**Your objective:** Starting with the line that contains "Definition str_reverse (input_string" and stopping after the line that contains "a ← load8 temp_ptr;", copy the entries below exactly. Include nothing else.

Stored data entries:

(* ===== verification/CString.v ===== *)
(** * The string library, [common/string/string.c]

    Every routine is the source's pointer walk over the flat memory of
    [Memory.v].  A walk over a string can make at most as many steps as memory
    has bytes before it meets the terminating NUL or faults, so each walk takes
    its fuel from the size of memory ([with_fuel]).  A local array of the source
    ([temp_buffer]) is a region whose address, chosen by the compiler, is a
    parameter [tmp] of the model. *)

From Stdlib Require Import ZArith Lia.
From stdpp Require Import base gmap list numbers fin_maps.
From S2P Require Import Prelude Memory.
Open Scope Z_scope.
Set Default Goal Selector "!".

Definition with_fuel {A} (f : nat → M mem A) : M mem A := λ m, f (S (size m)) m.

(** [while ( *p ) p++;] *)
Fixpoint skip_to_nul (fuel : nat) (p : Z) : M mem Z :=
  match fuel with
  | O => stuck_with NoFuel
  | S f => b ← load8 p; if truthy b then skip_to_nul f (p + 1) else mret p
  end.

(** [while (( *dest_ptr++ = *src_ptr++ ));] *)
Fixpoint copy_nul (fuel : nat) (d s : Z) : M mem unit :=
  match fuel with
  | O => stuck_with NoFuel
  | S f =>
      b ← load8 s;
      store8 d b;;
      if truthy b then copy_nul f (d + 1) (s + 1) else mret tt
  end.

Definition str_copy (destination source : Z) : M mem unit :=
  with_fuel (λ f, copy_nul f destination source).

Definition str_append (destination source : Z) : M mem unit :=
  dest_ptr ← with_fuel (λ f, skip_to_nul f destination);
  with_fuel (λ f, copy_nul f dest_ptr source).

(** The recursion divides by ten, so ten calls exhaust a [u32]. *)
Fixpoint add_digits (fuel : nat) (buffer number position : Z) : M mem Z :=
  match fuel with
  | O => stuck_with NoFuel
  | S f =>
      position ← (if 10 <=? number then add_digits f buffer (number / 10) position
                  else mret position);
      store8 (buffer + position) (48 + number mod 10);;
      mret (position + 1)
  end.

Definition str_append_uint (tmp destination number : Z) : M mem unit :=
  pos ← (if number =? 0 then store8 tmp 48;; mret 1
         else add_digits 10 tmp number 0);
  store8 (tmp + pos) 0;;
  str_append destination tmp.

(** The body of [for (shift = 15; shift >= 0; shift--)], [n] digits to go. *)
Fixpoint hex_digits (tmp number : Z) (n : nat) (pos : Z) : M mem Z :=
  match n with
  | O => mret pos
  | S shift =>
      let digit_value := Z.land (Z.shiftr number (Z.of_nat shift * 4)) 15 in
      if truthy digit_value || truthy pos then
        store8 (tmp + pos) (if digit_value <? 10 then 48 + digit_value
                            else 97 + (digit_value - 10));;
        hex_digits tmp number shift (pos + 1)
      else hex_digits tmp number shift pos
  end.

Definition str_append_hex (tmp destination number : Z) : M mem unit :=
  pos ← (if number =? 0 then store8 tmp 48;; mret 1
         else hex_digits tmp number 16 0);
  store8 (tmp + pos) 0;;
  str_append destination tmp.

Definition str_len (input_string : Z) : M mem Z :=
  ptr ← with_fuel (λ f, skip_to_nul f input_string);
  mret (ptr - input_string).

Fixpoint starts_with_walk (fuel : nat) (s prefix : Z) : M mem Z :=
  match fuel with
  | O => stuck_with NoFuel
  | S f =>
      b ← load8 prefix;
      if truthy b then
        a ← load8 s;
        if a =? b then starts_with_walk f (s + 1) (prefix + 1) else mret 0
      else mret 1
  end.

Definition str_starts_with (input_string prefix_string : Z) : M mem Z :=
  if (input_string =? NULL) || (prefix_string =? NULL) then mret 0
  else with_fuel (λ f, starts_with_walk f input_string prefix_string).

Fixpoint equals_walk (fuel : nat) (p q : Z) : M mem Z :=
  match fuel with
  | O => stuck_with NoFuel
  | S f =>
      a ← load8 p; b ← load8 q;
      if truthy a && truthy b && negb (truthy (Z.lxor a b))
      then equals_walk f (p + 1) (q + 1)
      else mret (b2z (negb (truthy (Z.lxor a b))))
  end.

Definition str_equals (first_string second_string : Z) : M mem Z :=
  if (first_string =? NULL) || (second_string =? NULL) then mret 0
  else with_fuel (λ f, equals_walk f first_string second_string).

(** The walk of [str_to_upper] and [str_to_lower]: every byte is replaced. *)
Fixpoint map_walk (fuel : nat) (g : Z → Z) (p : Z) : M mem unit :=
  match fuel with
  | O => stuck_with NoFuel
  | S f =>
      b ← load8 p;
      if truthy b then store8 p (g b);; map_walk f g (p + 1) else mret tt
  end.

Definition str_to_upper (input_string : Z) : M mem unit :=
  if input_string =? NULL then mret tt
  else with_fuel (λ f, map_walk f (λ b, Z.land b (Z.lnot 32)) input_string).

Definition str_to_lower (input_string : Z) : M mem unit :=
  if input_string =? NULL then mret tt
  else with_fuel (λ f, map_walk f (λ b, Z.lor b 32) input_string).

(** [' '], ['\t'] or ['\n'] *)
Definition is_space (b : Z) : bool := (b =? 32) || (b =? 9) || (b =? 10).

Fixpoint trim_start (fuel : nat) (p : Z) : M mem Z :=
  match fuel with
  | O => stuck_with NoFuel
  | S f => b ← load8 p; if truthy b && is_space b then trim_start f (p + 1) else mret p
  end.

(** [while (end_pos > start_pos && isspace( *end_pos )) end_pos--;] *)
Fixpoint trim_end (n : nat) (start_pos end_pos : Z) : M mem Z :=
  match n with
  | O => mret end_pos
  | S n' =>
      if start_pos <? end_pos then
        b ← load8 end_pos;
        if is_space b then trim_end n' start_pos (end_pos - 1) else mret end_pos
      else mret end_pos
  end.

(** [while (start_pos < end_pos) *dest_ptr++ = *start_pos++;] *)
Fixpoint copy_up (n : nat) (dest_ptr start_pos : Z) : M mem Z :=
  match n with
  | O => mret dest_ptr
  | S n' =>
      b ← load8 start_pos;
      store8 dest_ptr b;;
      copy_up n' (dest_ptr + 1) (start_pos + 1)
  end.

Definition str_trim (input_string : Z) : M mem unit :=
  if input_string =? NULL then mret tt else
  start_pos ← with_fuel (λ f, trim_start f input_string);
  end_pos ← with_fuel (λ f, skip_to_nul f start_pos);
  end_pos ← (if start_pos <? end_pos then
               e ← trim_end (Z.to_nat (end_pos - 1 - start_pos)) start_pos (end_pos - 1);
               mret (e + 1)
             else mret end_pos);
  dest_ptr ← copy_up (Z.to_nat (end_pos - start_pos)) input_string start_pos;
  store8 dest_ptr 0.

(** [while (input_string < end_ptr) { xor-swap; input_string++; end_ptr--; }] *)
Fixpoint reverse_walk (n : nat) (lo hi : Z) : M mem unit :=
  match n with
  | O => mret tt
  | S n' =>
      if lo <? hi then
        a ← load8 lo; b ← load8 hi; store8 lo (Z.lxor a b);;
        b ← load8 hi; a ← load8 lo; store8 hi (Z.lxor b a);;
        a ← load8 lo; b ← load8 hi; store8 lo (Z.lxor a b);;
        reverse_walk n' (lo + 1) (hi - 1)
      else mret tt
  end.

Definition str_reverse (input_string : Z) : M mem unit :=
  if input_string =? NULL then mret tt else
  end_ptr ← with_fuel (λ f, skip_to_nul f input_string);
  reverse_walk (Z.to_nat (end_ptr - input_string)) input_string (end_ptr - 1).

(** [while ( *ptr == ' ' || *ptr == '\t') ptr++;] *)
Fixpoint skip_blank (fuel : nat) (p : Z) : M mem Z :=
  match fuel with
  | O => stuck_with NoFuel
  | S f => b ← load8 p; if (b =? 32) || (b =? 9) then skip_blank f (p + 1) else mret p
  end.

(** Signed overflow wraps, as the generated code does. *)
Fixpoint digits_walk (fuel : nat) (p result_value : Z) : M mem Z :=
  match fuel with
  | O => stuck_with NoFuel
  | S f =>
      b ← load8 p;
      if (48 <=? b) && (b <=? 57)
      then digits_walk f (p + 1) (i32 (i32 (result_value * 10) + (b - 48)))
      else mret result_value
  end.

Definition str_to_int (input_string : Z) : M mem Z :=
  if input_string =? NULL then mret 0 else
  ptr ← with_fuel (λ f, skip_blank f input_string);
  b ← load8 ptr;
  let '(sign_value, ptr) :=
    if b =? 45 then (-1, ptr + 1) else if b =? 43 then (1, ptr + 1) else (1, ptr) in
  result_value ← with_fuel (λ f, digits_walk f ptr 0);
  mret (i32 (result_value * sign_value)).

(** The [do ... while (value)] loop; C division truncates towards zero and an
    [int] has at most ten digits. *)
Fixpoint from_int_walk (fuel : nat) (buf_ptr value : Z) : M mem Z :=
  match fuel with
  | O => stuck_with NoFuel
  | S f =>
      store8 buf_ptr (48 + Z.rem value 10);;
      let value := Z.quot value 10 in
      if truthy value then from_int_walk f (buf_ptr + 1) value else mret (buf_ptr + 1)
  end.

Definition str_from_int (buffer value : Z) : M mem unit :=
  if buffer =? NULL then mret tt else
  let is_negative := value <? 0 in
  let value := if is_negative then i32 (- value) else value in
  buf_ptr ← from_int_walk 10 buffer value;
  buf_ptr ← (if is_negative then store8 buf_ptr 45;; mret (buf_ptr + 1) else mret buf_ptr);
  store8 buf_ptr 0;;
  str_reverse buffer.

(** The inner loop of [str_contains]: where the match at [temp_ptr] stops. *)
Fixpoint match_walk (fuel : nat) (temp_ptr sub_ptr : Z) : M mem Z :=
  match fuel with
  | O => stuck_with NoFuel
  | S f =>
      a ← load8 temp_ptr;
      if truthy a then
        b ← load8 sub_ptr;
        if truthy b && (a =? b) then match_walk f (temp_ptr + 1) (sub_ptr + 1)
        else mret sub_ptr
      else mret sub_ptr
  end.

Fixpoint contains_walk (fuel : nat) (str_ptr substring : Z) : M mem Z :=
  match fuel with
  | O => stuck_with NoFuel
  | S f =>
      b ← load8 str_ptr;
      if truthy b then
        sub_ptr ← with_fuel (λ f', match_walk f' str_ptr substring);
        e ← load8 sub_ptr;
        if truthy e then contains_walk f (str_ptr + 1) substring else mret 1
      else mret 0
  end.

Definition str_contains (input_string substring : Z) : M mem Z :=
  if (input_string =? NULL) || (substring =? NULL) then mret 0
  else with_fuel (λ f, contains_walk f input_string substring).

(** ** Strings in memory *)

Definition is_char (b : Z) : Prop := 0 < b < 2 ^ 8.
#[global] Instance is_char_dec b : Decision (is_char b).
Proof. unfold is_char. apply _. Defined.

**Answer section:**
Definition str_reverse (input_string : Z) : M mem unit :=
  if input_string =? NULL then mret tt else
  end_ptr ← with_fuel (λ f, skip_to_nul f input_string);
  reverse_walk (Z.to_nat (end_ptr - input_string)) input_string (end_ptr - 1).

(** [while ( *ptr == ' ' || *ptr == '\t') ptr++;] *)
Fixpoint skip_blank (fuel : nat) (p : Z) : M mem Z :=
  match fuel with
  | O => stuck_with NoFuel
  | S f => b ← load8 p; if (b =? 32) || (b =? 9) then skip_blank f (p + 1) else mret p
  end.

(** Signed overflow wraps, as the generated code does. *)
Fixpoint digits_walk (fuel : nat) (p result_value : Z) : M mem Z :=
  match fuel with
  | O => stuck_with NoFuel
  | S f =>
      b ← load8 p;
      if (48 <=? b) && (b <=? 57)
      then digits_walk f (p + 1) (i32 (i32 (result_value * 10) + (b - 48)))
      else mret result_value
  end.

Definition str_to_int (input_string : Z) : M mem Z :=
  if input_string =? NULL then mret 0 else
  ptr ← with_fuel (λ f, skip_blank f input_string);
  b ← load8 ptr;
  let '(sign_value, ptr) :=
    if b =? 45 then (-1, ptr + 1) else if b =? 43 then (1, ptr + 1) else (1, ptr) in
  result_value ← with_fuel (λ f, digits_walk f ptr 0);
  mret (i32 (result_value * sign_value)).

(** The [do ... while (value)] loop; C division truncates towards zero and an
    [int] has at most ten digits. *)
Fixpoint from_int_walk (fuel : nat) (buf_ptr value : Z) : M mem Z :=
  match fuel with
  | O => stuck_with NoFuel
  | S f =>
      store8 buf_ptr (48 + Z.rem value 10);;
      let value := Z.quot value 10 in
      if truthy value then from_int_walk f (buf_ptr + 1) value else mret (buf_ptr + 1)
  end.

Definition str_from_int (buffer value : Z) : M mem unit :=
  if buffer =? NULL then mret tt else
  let is_negative := value <? 0 in
  let value := if is_negative then i32 (- value) else value in
  buf_ptr ← from_int_walk 10 buffer value;
  buf_ptr ← (if is_negative then store8 buf_ptr 45;; mret (buf_ptr + 1) else mret buf_ptr);
  store8 buf_ptr 0;;
  str_reverse buffer.

(** The inner loop of [str_contains]: where the match at [temp_ptr] stops. *)
Fixpoint match_walk (fuel : nat) (temp_ptr sub_ptr : Z) : M mem Z :=
  match fuel with
  | O => stuck_with NoFuel
  | S f =>
      a ← load8 temp_ptr;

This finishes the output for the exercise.